La ricerca della coralità
Ci sarebbe ben poco da dire sulla valenza cinematografica pressoché nulla di un’opera come Capodanno a New York. Trattasi di film corale, sottogenere che getta in campo un numero considerevole di personaggi affidando ad ognuno uguale spazio ed uguale importanza.
Chissà perché poi, alla volontà di dar vita ad un racconto collettivo si associa sempre inevitabilmente quella della deriva amorosa, della polifonia permeata di speranze, perdono e seconde possibilità.
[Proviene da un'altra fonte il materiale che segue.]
(** ** The cache: runs of calls *)

Fixpoint run_calls (cs : list cache_call) : M unit :=
  match cs with
  | [] => mret tt
  | c :: cs' => run_call c ;; run_calls cs'
  end.

Lemma run_calls_reachable cs st st' :
  reachable st → run_calls cs st = Ok (tt, st') → reachable st'.
Proof.
  revert st. induction cs as [|c cs IH]; intros st Hr.
  - by intros [= <-].
  - cbn [run_calls]. rewrite bind_unfold.
    destruct (run_call c st) as [[[] st1]|] eqn:Hc; [|done].
    apply IH. by eapply reachable_call.
Qed.

(** ** The cache: the order of the list and the order of use *)

(** The history of a run of calls is kept apart from the code, as a list
    with one entry [(t, s)] for every slot, where [s] is the slot's sector
    and [t] the number of the call that used the slot last.  A call that
    uses a slot stamps it with its own number; every other slot keeps its
    stamp.  The code is compared with it in
    [cache_bounded_and_evicts_tail]. *)

(** No entry of [h] was used before [e]. *)
Definition least_recent (h : list (nat * Z)) (e : nat * Z) : Prop :=
  Forall (λ e', (e.1 ≤ e'.1)%nat) h.

#[global] Instance least_recent_dec h e : Decision (least_recent h e).
Proof. unfold least_recent. apply _. Defined.

(** The policy: what is discarded is what was used least recently. *)
Definition lru_discard (h : list (nat * Z)) : list (nat * Z) :=
  filter (λ e, ¬ least_recent h e) h.

(** A new slot for sector [s], made by call number [t]. *)
Definition lru_new (t : nat) (s : Z) (h : list (nat * Z)) : list (nat * Z) :=
  (t, s) ::
    (if decide (length h = Z.to_nat CACHE_MAX) then lru_discard h else h).

(** Call number [t] uses sector [s]: its slot if it has one, a new slot
    otherwise. *)
Definition lru_use (t : nat) (s : Z) (h : list (nat * Z)) : list (nat * Z) :=
  match list_find (λ e, e.2 = s) h with
  | Some (i, _) => (t, s) :: delete i h
  | None => lru_new t s h
  end.
(** ** The address that is fetched *)

Lemma encodeChar_urlSafe c : forallb urlSafe (JSString.encodeChar c) = true.
Proof.
  destruct c as [b0 b1 b2 b3 b4 b5 b6 b7];
    destruct b0, b1, b2, b3, b4, b5, b6, b7; reflexivity.
Qed.

Lemma encode_chars_urlSafe l : forallb urlSafe (flat_map JSString.encodeChar l) = true.
Proof.
  induction l as [|c r IH]; simpl; [reflexivity|].
  now rewrite forallb_app, encodeChar_urlSafe, IH.
Qed.

(** X14: the address fetched is the fixed search address followed by a
    term made only of unreserved characters and percent signs, so no query,
    whatever it holds, can add a parameter, a fragment or a space to it. *)
Theorem fetched_address_cannot_be_extended_by_the_query :
  forall q,
    exists term,
      searchUrl baseUrl q = searchPrefix ++ term /\
      forallb urlSafe (list_ascii_of_string term) = true /\
      forallb (fun c => negb (existsb (Ascii.eqb c) ["&"; "="; "#"; "?"; "/"; " "; "+"]%char))
              (list_ascii_of_string term) = true.
Proof.
  intros q. exists (JSString.encodeURIComponent q). split; [reflexivity|].
  unfold JSString.encodeURIComponent. rewrite list_ascii_of_string_of_list_ascii.
  pose proof (encode_chars_urlSafe (list_ascii_of_string q)) as H.
  split; [exact H|].
  rewrite forallb_forall in *. intros c Hc. specialize (H c Hc).
  destruct c as [b0 b1 b2 b3 b4 b5 b6 b7];
    destruct b0, b1, b2, b3, b4, b5, b6, b7; try reflexivity; discriminate H.
Qed.

(** ** The limit of a request that spells an integer *)

Lemma digit_not_whitespace c : JSNumber.isDigit c = true -> JSString.isWhiteSpace c = false.
Proof.
  destruct c as [b0 b1 b2 b3 b4 b5 b6 b7];
    destruct b0, b1, b2, b3, b4, b5, b6, b7; try reflexivity; discriminate.
Qed.

Lemma digits_trimStart l :
  forallb JSNumber.isDigit l = true -> JSString.trimStart l = l.
Proof.
  destruct l as [|c r]; [reflexivity|]. simpl. intros H.
  apply andb_prop in H as [Hc _]. unfold JSString.trimStart. simpl.
  now rewrite (digit_not_whitespace c Hc).
Qed.

Lemma forallb_rev {A : Type} (p : A -> bool) (l : list A) :
  forallb p (rev l) = forallb p l.
Proof.
  induction l as [|x r IH]; simpl; [reflexivity|].
  rewrite forallb_app, IH. simpl. rewrite andb_true_r. apply andb_comm.
Qed.

Lemma digits_trim l :
  forallb JSNumber.isDigit l = true ->
  JSString.trimEnd (JSString.trimStart l) = l.
Proof.
  intros H. rewrite (digits_trimStart l H). unfold JSString.trimEnd.
  rewrite digits_trimStart by now rewrite forallb_rev.
  apply rev_involutive.
Qed.

Lemma span_digits l :
  forallb JSNumber.isDigit l = true -> JSNumber.span JSNumber.isDigit l = (l, []).
Proof.
  induction l as [|c r IH]; simpl; [reflexivity|]. intros H.
  apply andb_prop in H as [Hc Hr]. now rewrite Hc, (IH Hr).
Qed.

Lemma unsignedDecimal_digits c r :
  JSNumber.isDigit c = true -> forallb JSNumber.isDigit r = true ->
  JSNumber.unsignedDecimal (c :: r)
  = JSNumber.Finite (JSNumber.digitsValue 10 (c :: r)) 0.
Proof.
  intros Hc Hr. unfold JSNumber.unsignedDecimal.
  assert (Hinf : String.eqb (string_of_list_ascii (c :: r)) "Infinity" = false).
  { simpl. destruct (Ascii.eqb c "I") eqn:E; [|reflexivity].
    apply Ascii.eqb_eq in E. subst c. discriminate Hc. }
  rewrite Hinf. rewrite span_digits by (simpl; now rewrite Hc, Hr).
  cbn [JSNumber.nonEmpty JSNumber.exponentPart]. unfold JSNumber.mk.
  destruct (Z.eqb_spec (JSNumber.digitsValue 10 (c :: r)) 0) as [->|Hnz]; [reflexivity|].
  cbn [Z.leb Z.compare]. change (10 ^ 0) with 1. now rewrite Z.mul_1_r.
Qed.

Lemma ofString_digits s :
  s <> "" -> forallb JSNumber.isDigit (list_ascii_of_string s) = true ->
  JSNumber.ofString s = JSNumber.Finite (JSNumber.digitsValue 10 (list_ascii_of_string s)) 0.
Proof.
  intros Hne Hd. unfold JSNumber.ofString. rewrite (digits_trim _ Hd).
  destruct (list_ascii_of_string s) as [|c r] eqn:El.
  { destruct s; [congruence | discriminate El]. }
  pose proof Hd as Hd'. simpl in Hd'. apply andb_prop in Hd' as [Hc Hr].
  rewrite <- (unsignedDecimal_digits c r Hc Hr).
  destruct c as [b0 b1 b2 b3 b4 b5 b6 b7];
    destruct b0, b1, b2, b3, b4, b5, b6, b7; try discriminate Hc; try reflexivity.
  destruct r as [|d r']; [reflexivity|].
  simpl in Hr. apply andb_prop in Hr as [Hdd _].
  destruct d as [b0 b1 b2 b3 b4 b5 b6 b7];
    destruct b0, b1, b2, b3, b4, b5, b6, b7; try discriminate Hdd; reflexivity.
Qed.

Lemma clamp_integer z :
  JSNumber.Math_max (JSNumber.ofZ 1) (JSNumber.Math_min (JSNumber.ofZ 10) (JSNumber.Finite z 0))
  = JSNumber.ofZ (Z.max 1 (Z.min 10 z)).
Proof.
  unfold JSNumber.Math_max, JSNumber.Math_min, JSNumber.ofZ, JSNumber.leb.
  cbn [JSNumber.isNaN orb]. change (Z.min 0 0) with 0. change (10 ^ (0 - 0)) with 1.
  rewrite !Z.mul_1_r.
  destruct (Z.leb_spec 10 z) as [H|H]; cbn [JSNumber.isNaN orb];
    change (0 - Z.min 0 0) with 0; change (10 ^ 0) with 1; rewrite ?Z.mul_1_r.
  - change (1 <=? 10) with true. cbv iota. f_equal. lia.
  - destruct (Z.leb_spec 1 z) as [H1|H1]; f_equal; lia.
Qed.

(** X15: when the limit parameter is a non-empty string of decimal digits,
    the effective limit is the integer it spells, raised to 1 or lowered to
    10 when it lies outside: an integer between 1 and 10. *)
Theorem digit_limit_is_clamped_to_one_through_ten :
  forall s,
    s <> "" ->
    forallb JSNumber.isDigit (list_ascii_of_string s) = true ->
    effectiveLimit (Some s)
    = JSNumber.ofZ (Z.max 1 (Z.min 10 (JSNumber.digitsValue 10 (list_ascii_of_string s)))) /\
    JSNumber.integerIn 1 10 (effectiveLimit (Some s)).
Proof.
  intros s Hne Hd.
  assert (E : effectiveLimit (Some s)
              = JSNumber.ofZ (Z.max 1 (Z.min 10 (JSNumber.digitsValue 10 (list_ascii_of_string s))))).
  { unfold effectiveLimit, requestedLimit.
    destruct s as [|a s']; [congruence|]. cbn [JSString.truthy].
    rewrite (ofString_digits Hne Hd). apply clamp_integer. }
  split; [exact E|]. rewrite E. eexists. split; [reflexivity | lia].
Qed.

Lemma digit_limit_is_clamped_to_one_through_ten_witness :
  effectiveLimit (Some "0042") = JSNumber.ofZ 10 /\
  JSNumber.integerIn 1 10 (effectiveLimit (Some "0042")).
Proof.
  assert (Hne : "0042" <> "") by discriminate.
  assert (Hd : forallb JSNumber.isDigit (list_ascii_of_string "0042") = true)
    by (vm_compute; reflexivity).
  exact (@digit_limit_is_clamped_to_one_through_ten "0042" Hne Hd).
Defined.

(** ** The search box *)

Module SearchBoxFacts.
Import SearchBox.

Lemma containsCS_cons p a l :
  JSString.containsCS p (a :: l)
  = JSString.prefixCS p (a :: l) || JSString.containsCS p l.
Proof. reflexivity. Qed.

Lemma prefix_contains p l :
  JSString.prefixCS p l = true -> JSString.containsCS p l = true.
Proof.
  destruct l as [|a r]; intros H.
  - simpl. now rewrite H.
  - now rewrite containsCS_cons, H.
Qed.

Lemma prefix_drop_two x y p l :
  JSString.prefixCS (x :: y :: p) l = true -> JSString.containsCS p l = true.
Proof.
  destruct l as [|a [|b r]]; cbn [JSString.prefixCS]; try discriminate.
  - now rewrite andb_false_r.
  - intros H. apply andb_prop in H as [_ H]. apply andb_prop in H as [_ H].
    rewrite !containsCS_cons, (prefix_contains _ _ H). now rewrite !orb_true_r.
Qed.
(** X16: with actions enabled, [reset] raises ([KeyError] or [IndexError])
    as soon as one intersection has no first Green phase; the state it
    leaves has its counters zeroed and the engine already reset. *)
Theorem reset_missing_green cfg s c :
  no_actions cfg = false -> In c (crossings cfg) -> gphase cfg c 0 = None ->
  exists e s', reset cfg s = Err e s' /\ (e = KeyError \/ e = IndexError) /\
    total_duration s' = 0 /\ total_reward s' = 0 /\
    exists tail, eng s' = eng s ++ EngReset :: tail.
Proof.
  intros Hna Hc Hg; unfold reset, bind at 1 2, modify; cbv beta iota.
  set (s0 := mkState (eng s ++ [EngReset]) 0 0 []).
  pose proof (mfor_reset_grows cfg (crossings cfg) s0) as Hgrow.
  destruct (mfor_err_some (crossings cfg) (reset_crossing cfg)
              (fun e _ => e = KeyError \/ e = IndexError) c Hc) with (s := s0)
    as [e [s' [Em He]]].
  - intros a s1 _; pose proof (reset_crossing_errors cfg a s1) as H.
    destruct (reset_crossing cfg a s1); [exact I|apply H].
  - intros s1; unfold reset_crossing, gphase, bind, phases_of, lift in *.
    rewrite Hna; cbn -[py_index].
    destruct (dict_get (crossing_phases cfg) c) as [ps|]; cbn -[py_index]; [|eauto].
    rewrite Hg; cbn; eauto.
  - rewrite Em in Hgrow |- *; cbn in Hgrow |- *.
    destruct Hgrow as [Hd [Hr [tail Ht]]].
    exists e, s'; split; [reflexivity|split; [exact He|split; [exact Hd|split; [exact Hr|]]]].
    exists tail; rewrite Ht, <- app_assoc; reflexivity.
Qed.

(** *** [step] and a run of steps *)

Lemma simulate_reward cfg v s :
  total_reward (res_state (_simulate cfg v s)) = total_reward s.
Proof.
  rewrite simulate_eq; destruct (no_actions cfg); [reflexivity|].
  set (I := fun s' => total_reward s' = total_reward s).
  assert (H : hoare I (sim_core cfg v (current_phases s)) (fun _ => True)).
  { apply sim_core_hoare; intros;
      unfold emit, next_steps, set_current; apply hoare_modify; auto. }
  specialize (H s eq_refl).
  unfold bind; destruct (sim_core cfg v (current_phases s) s); simpl in *;
    unfold I in H; intuition congruence.
Qed.

Lemma get_obs_counters cfg s d r :
  _get_obs cfg (mkState (eng s) d r (current_phases s)) = _get_obs cfg s.
Proof. destruct s; reflexivity. Qed.

Lemma get_reward_counters cfg s d r :
  _get_reward cfg (mkState (eng s) d r (current_phases s)) = _get_reward cfg s.
Proof. destruct s; reflexivity. Qed.

Lemma step_ok_bookkeeping cfg a s o r d s' :
  step cfg a s = Ok (o, r, d) s' ->
  exists obs rw, _get_obs cfg s' = inr obs /\ o = squeeze_obs obs /\
    _get_reward cfg s' = inr rw /\ r = round_f32 (sum_values rw) /\
    total_reward s' = round_f32 (total_reward s + r).
Proof.
  intros H; unfold step, bind in H.
  destruct (simulate_value_cases cfg (action_value cfg a) s)
    as [[v Ev]|[e Ev]]; rewrite Ev in H; [|discriminate].
  pose proof (simulate_reward cfg v s) as Hr.
  destruct (_simulate cfg v s) as [u s1|e s1]; [|discriminate].
  unfold pure in H.
  destruct (_get_obs cfg s1) as [e|obs] eqn:Eo; [discriminate|].
  destruct (_get_reward cfg s1) as [e|rw] eqn:Er; [discriminate|].
  cbn in H; inversion H; subst; clear H.
  exists obs, rw; cbn in Hr |- *.
  rewrite get_obs_counters, get_reward_counters, Eo, Er, Hr.
  repeat split; reflexivity.
Qed.

(** X17: when [step] returns [(obs, reward, done)], [obs] is the squeezed
    observation and [reward] the sum of the per-intersection rewards of the
    state it leaves, as a float32, and [_total_reward] is the float32 sum of
    its previous value and [reward]. *)
Theorem step_reward_accumulates cfg a s o r d s' :
  step cfg a s = Ok (o, r, d) s' ->
  exists obs rw, _get_obs cfg s' = inr obs /\ o = squeeze_obs obs /\
    _get_reward cfg s' = inr rw /\ r = round_f32 (sum_values rw) /\
    total_reward s' = round_f32 (total_reward s + r).
Proof. apply step_ok_bookkeeping. Qed.

Lemma play_ok cfg acts s outs s' :
  play cfg acts s = Ok outs s' ->
  List.length outs = List.length acts /\
  total_duration s' = total_duration s + Z.of_nat (List.length acts) * cycle cfg /\
  total_reward s' = fold_left (fun t r => round_f32 (t + r))
                              (map (fun x => snd (fst x)) outs) (total_reward s) /\
  map snd outs = map (fun k => max_episode_duration cfg <?
                                 total_duration s + Z.of_nat k * cycle cfg)
                     (seq 1 (List.length acts)).
Proof.
  revert s outs; induction acts as [|a acts IH]; intros s outs H; cbn in H.
  - inversion H; subst; cbn; repeat split; lia.
  - unfold bind in H.
    destruct (step cfg a s) as [[[o r] d] s1|e s1] eqn:Es; [|discriminate].
    destruct (play cfg acts s1) as [outs' s2|e s2] eqn:Ep; [|discriminate].
    cbn in H; inversion H; subst; clear H.
    destruct (step_ok_duration cfg a s o r d s1 Es) as [Hd1 Hdone].
    destruct (step_ok_bookkeeping cfg a s o r d s1 Es) as [_ [_ [_ [_ [_ [_ Hr1]]]]]].
    destruct (IH s1 outs' Ep) as [Hl [Hd [Hr Hf]]].
    cbn [List.length map fold_right fst snd].
    split; [rewrite Hl; reflexivity|split; [|split]].
    + rewrite Hd, Hd1; lia.
    + rewrite Hr, Hr1; reflexivity.
    + rewrite Hf, Hdone, Hd1; cbn [seq map].
      rewrite <- (seq_shift (List.length acts) 1), map_map.
      f_equal; [f_equal; lia|].
      apply map_ext; intros k; f_equal; lia.
Qed.
Fixpoint all_spaces (s : string) : bool :=
  match s with
  | EmptyString => true
  | String c s' => is_space c && all_spaces s'
  end.

(** Storing into [VARCHAR(n)]: a longer string is refused unless all that
    exceeds [n] is spaces, which are cut off. Characters are single
    bytes here. *)
Definition varchar (n : nat) (s : string) : option string :=
  if (String.length s <=? n)%nat then Some s
  else if all_spaces (String.substring n (String.length s - n) s)
       then Some (String.substring 0 n s)
       else None.

(** ** Statements *)

Module SQL.

(** [SELECT product_id, ..., version FROM products WHERE product_id = $1] *)
Definition select_product (id : Z) : M Product.t :=
  let! db := call in
  let! _ := guard (int4 id) (EncodeError "product_id") in
  match products db !! id with
  | Some row => ret (Product.with_ID id row)
  | None => fail pgx_ErrNoRows
  end.

(** Modelled from the spec: the migration that adds the check constraint
    on [products.quantity] is not among the sources. It is the
    non-negativity constraint on the quantity: a write that would leave
    the quantity below 0 is refused. *)
Definition quantity_checked (db : DB) (quantity : Z) : M unit :=
  match quantity_check (config db) with
  | Some name =>
      guard (0 <=? quantity) (PgError check_violation "products" name)
  | None => ret tt
  end.

(** [UPDATE products SET quantity = quantity - $1, version = version + 1
     WHERE product_id = $2 AND version = $3 RETURNING version] *)
Definition update_products_reserve (quantity id version : Z) : M Z :=
  let! db := call in
  let! _ := guard (int4 quantity) (EncodeError "quantity") in
  let! _ := guard (int4 id) (EncodeError "product_id") in
  let! _ := guard (int4 version) (EncodeError "version") in
  match products db !! id with
  | Some row =>
      if Product.Version row =? version then
        let quantity' := Product.Quantity row - quantity in
        let version' := Product.Version row + 1 in
        let! _ := guard (int4 quantity' && int4 version')
                        (PgError numeric_value_out_of_range "" "") in
        let! _ := quantity_checked db quantity' in
        let row' := Product.with_Version version'
                      (Product.with_Quantity quantity' row) in
        let! _ := put (with_products (<[id := row']> (products db)) db) in
        ret version'
      else fail pgx_ErrNoRows
  | None => fail pgx_ErrNoRows
  end.
(** X27.  When [initRepository] succeeds, it has added one repository
    with the given, so far unused name, its default branch [main], and
    one commit without parent in that repository, with the given message
    or [Initial commit]; the head of [main] is that commit, and the
    repository and branch returned are the rows as they are afterwards.
    One file delta was added for each file given, and when no file given
    carries a previous path, every file given is read back from the
    commit with the text given as the database encodes it, every
    surrogate without its partner replaced by U+FFFD, and so with the
    text given when that is well formed; no text written held a NUL.
    The deletion and symlink flags of the input are overridden.  The
    name, the message and the paths are taken to be text the database
    stores as it is given. *)
Theorem initRepository_effect (repoName : JsString)
    (inputs : list FileInput) (commitMessage : option JsString)
    (db db' : DB) (repository : option Repository) (branch : option Branch)
    (commit : Commit) :
  history_ok db = true ->
  files_unique db = true ->
  files_have_commits db = true ->
  jsFalsy (commit_id commit) = false ->
  storedAsGiven repoName = true ->
  storedAsGiven (match commitMessage with
                 | Some m => m
                 | None => js "Initial commit"
                 end) = true ->
  forallb pathsStoredAsGiven inputs = true ->
  initRepository uuidv7 repoName inputs commitMessage db
  = (Done (repository, branch, commit), db') ->
  exists repo branchId rows,
    repository = Some repo
    /\ repo_name repo = repoName
    /\ default_branch_id repo = Some branchId
    /\ getRepository db repoName = None
    /\ branch = Some (mkBranch branchId (repo_id repo) (js "main")
                       (Some (commit_id commit)))
    /\ repositories db' = repositories db ++ [repo]
    /\ branches db'
       = List.map (setHead branchId (commit_id commit))
           (branches db ++ [mkBranch branchId (repo_id repo) (js "main") None])
    /\ commits db' = commits db ++ [commit]
    /\ commit_repository_id commit = repo_id repo
    /\ parent_commit_id commit = None
    /\ merged_from_commit_id commit = None
    /\ commit_message commit
       = match commitMessage with
         | Some m => m
         | None => js "Initial commit"
         end
    /\ files db' = files db ++ rows
    /\ length rows = length inputs
    /\ ((forall i, In i inputs -> in_previousPath i = None) ->
        forall input, In input inputs ->
        forall text, in_content input = Some text ->
          existsb (N.eqb 0) text = false
          /\ readFile order_by_limit_1 db' (commit_id commit)
               (in_path input) = Ok (Some (toWellFormed text))
          /\ (isWellFormed text = true ->
              readFile order_by_limit_1 db' (commit_id commit)
                (in_path input) = Ok (Some text))).
Proof.
  intros Hh Hu Hfk Hid _ _ _.
  unfold initRepository, script_bind, call.
  destruct (createRepository uuidv7 repoName db) as [[repo|e] db0] eqn:Hr;
    [|discriminate].
  destruct (createRepository_inv _ _ _ Hr) as [Hc0 [Hf0 [_ Hok]]].
  destruct (Hok repo eq_refl)
    as [branchId [Hname [Hdef [Hfree [Hrs0 [Hbs0 [_ [Hget [_ Hbranch]]]]]]]]].
  unfold foundBranch. rewrite Hdef. cbn [assertNonNull]. rewrite Hbranch.
  cbn [branch_id].
  destruct (createCommit uuidv7 (repo_id repo) _ (Some None) None db0)
    as [[created|e] db1] eqn:Hc; [|discriminate].
  assert (Hh0 : history_ok db0 = true)
    by (unfold history_ok; rewrite Hc0; exact Hh).
  pose proof (createCommit_keeps_history _ _ _ _ _ _ Hh0 Hc) as Hh1.
  destruct (createCommit_inv _ _ _ _ _ _ Hc)
    as [Hr1 [Hb1 [Hf1 [Erow [Hcs1 [Hnew _]]]]]].
  match goal with
  | |- context [writeFiles (commit_id created) ?l db1] =>
      set (given := l);
      destruct (writeFiles (commit_id created) given db1)
        as [[written|e] db2] eqn:Hw; [|discriminate]
  end.
  destruct (writeFiles_frame _ _ _ Hw)
    as [Hr2 [_ [Hb2 [rows [Hf2' [_ Hlen]]]]]].
  destruct (Hlen written eq_refl) as [-> Hlength].
  destruct (writeFiles_rows _ _ _ Hw) as [Hall [Hf2 [Hcs2 _]]].
  destruct (updateBranchHead branchId (commit_id created) db2)
    as [[u|e] db3] eqn:Hup; [|discriminate].
  apply updateBranchHead_effect in Hup. subst db3.
  intros [= <- <- <- <-].
  exists repo, branchId, rows. simpl.
  repeat match goal with |- _ /\ _ => split end;
    try congruence; try (rewrite Erow; reflexivity).
  - unfold getRepositoryById in *. simpl. rewrite Hr2, Hr1. exact Hget.
  - unfold getBranchById, branchById in *. simpl. rewrite Hb2, Hb1.
    exact (@find_setHead _ (commit_id created) _ _ Hbranch).
  - rewrite Hlength. unfold given. apply length_map.
  - intros Hprev input Hin text Htext.
    assert (Hu1 : files_unique db1 = true)
      by (unfold files_unique; rewrite Hf1, Hf0; exact Hu).
    assert (Hnew0 : commitExists db (commit_id created) = false)
      by (unfold commitExists in *; rewrite <- Hc0; exact Hnew).
    assert (Hfresh : forall f, In f (files db1) ->
                               file_commit_id f <> commit_id created).
    { rewrite Hf1, Hf0. apply fresh_commit_has_no_files; assumption. }
    set (input' := mkFileInput (in_path input) (in_content input)
                     (Some false) (Some false) (in_previousPath input)).
    assert (Hin' : In input' given).
    { unfold given. apply in_map_iff. exists input. auto. }
    assert (Hprev' : forall i, In i given -> in_previousPath i = None).
    { intros i Hi. unfold given in Hi. apply in_map_iff in Hi.
      destruct Hi as [i0 [<- Hi0]]. simpl. apply Hprev, Hi0. }
    pose proof (@written_files_read_back order_by_limit_1 Hlimit
                  (commit_id created) given db1 db2 rows Hh1 Hu1 Hid
                  (@commitExists_snoc db0 db1 created Hcs1) Hfresh Hw Hprev'
                  input' Hin')
      as Hread.
    simpl in Hread.
    set (db3 := mkDB (repositories db2) (commits db2)
                  (List.map (setHead branchId (commit_id created))
                     (branches db2))
                  (files db2) (uuid_seq db2)).
    rewrite (readFile_depends order_by_limit_1 db3 db2
               (commit_id created) (in_path input) eq_refl eq_refl).
    destruct (Hread eq_refl text Htext) as [Hnul Hback].
    repeat split; auto.
    intros Hwf. rewrite Hback, (toWellFormed_fixed _ Hwf). reflexivity.
Qed.

End Convenience.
Il regista Garry Marshall (ideatore del telefilm cult Happy Days e dietro la cinepresa per l’altrettanto – nel bene e nel male – memorabile Pretty Woman) ci aveva già provato nel 2010, con Appuntamento con l’amore. E in quel caso il pubblico abboccò all’amo, nonostante la pochezza di un film da supermarket dei sentimenti. Scottato da quel precedente, il potenziale spettatore però non c’è cascato una seconda volta. Nel suo primo week-end americano, questo leccato e posticcio Capodanno ha raccolto la miseria di 13 milioni di dollari, oltre ad una pletora di feroci ed esilaranti critiche, su cui troneggia il “come è stato possibile raccogliere due dozzine di stelle del cinema e non trovare qualcosa di interessante da fare per nessuna di esse?” scritto da Roger Ebert per il Chicago Sun-Times. Si potrebbe essere più indulgenti nei confronti di un lavoro in cui tutti sono dichiaratamente destinati a volersi bene e ad amarsi, intriso di frasi da bacio perugina in stile “l’amore in ogni sua forma ci dà speranza”. Ma il qualunquismo e il patetismo della messinscena puzzano troppo di presa in giro, e vedere New York così “addobbata” fa male al cuore. Quella che per Woody Allen è sempre stata una metropoli/bunker all’aria aperta in cui rifugiarsi e che per Spike Lee s’è trasformata (nell’abbacinante La 25a ora) in un animale ferito, simbolo di un’America inchiodata alle proprie colpe, per Garry Marshall diventa… una sgargiante cartolina. Bidimensionale e fasulla, così come risulta scadente ognuno dei pezzi del puzzle: da Jessica Biel che in ospedale vuole far nascere il primo bimbo newyorkese del 2012 a Hilary Swank manager dell’azienda che allo scoccare della mezzanotte si occupa di far cadere la sfera luminosa dal grattacielo di Times Square; da Ashton Kutcher che odia le festività e resta chiuso in ascensore con una nevrotica corista di Bon Jovi a Robert De Niro, vecchio decrepito (nella vita) che fa il vecchio decrepito morente in clinica. A chi possa mai piacere un prodotto così mediocre rimane davvero un mistero. Forse all’utente pomeridiano di Canale 5, come afferma Roy Menarini nell’ultimo editoriale scritto qua su Mediacritica. Eppure nutriamo il fortissimo sospetto che anche quel tipo di consumatore cambierebbe canale.
Capodanno a New York [New Year’s Eve, USA 2011] REGIA Garry Marshall.
CAST Halle Berry, Jessica Biel, Jon Bon Jovi, Abigail Breslin, Robert De Niro, Zac Efron, Ashton Kutcher, Sarah Jessica Parker, Michelle Pfeiffer, Hilary Swank, Sofia Vergara.
SCENEGGIATURA Katherine Fugate. FOTOGRAFIA Charles Minsky. MUSICHE John Debney.
Commedia/Sentimentale, durata 118 minuti.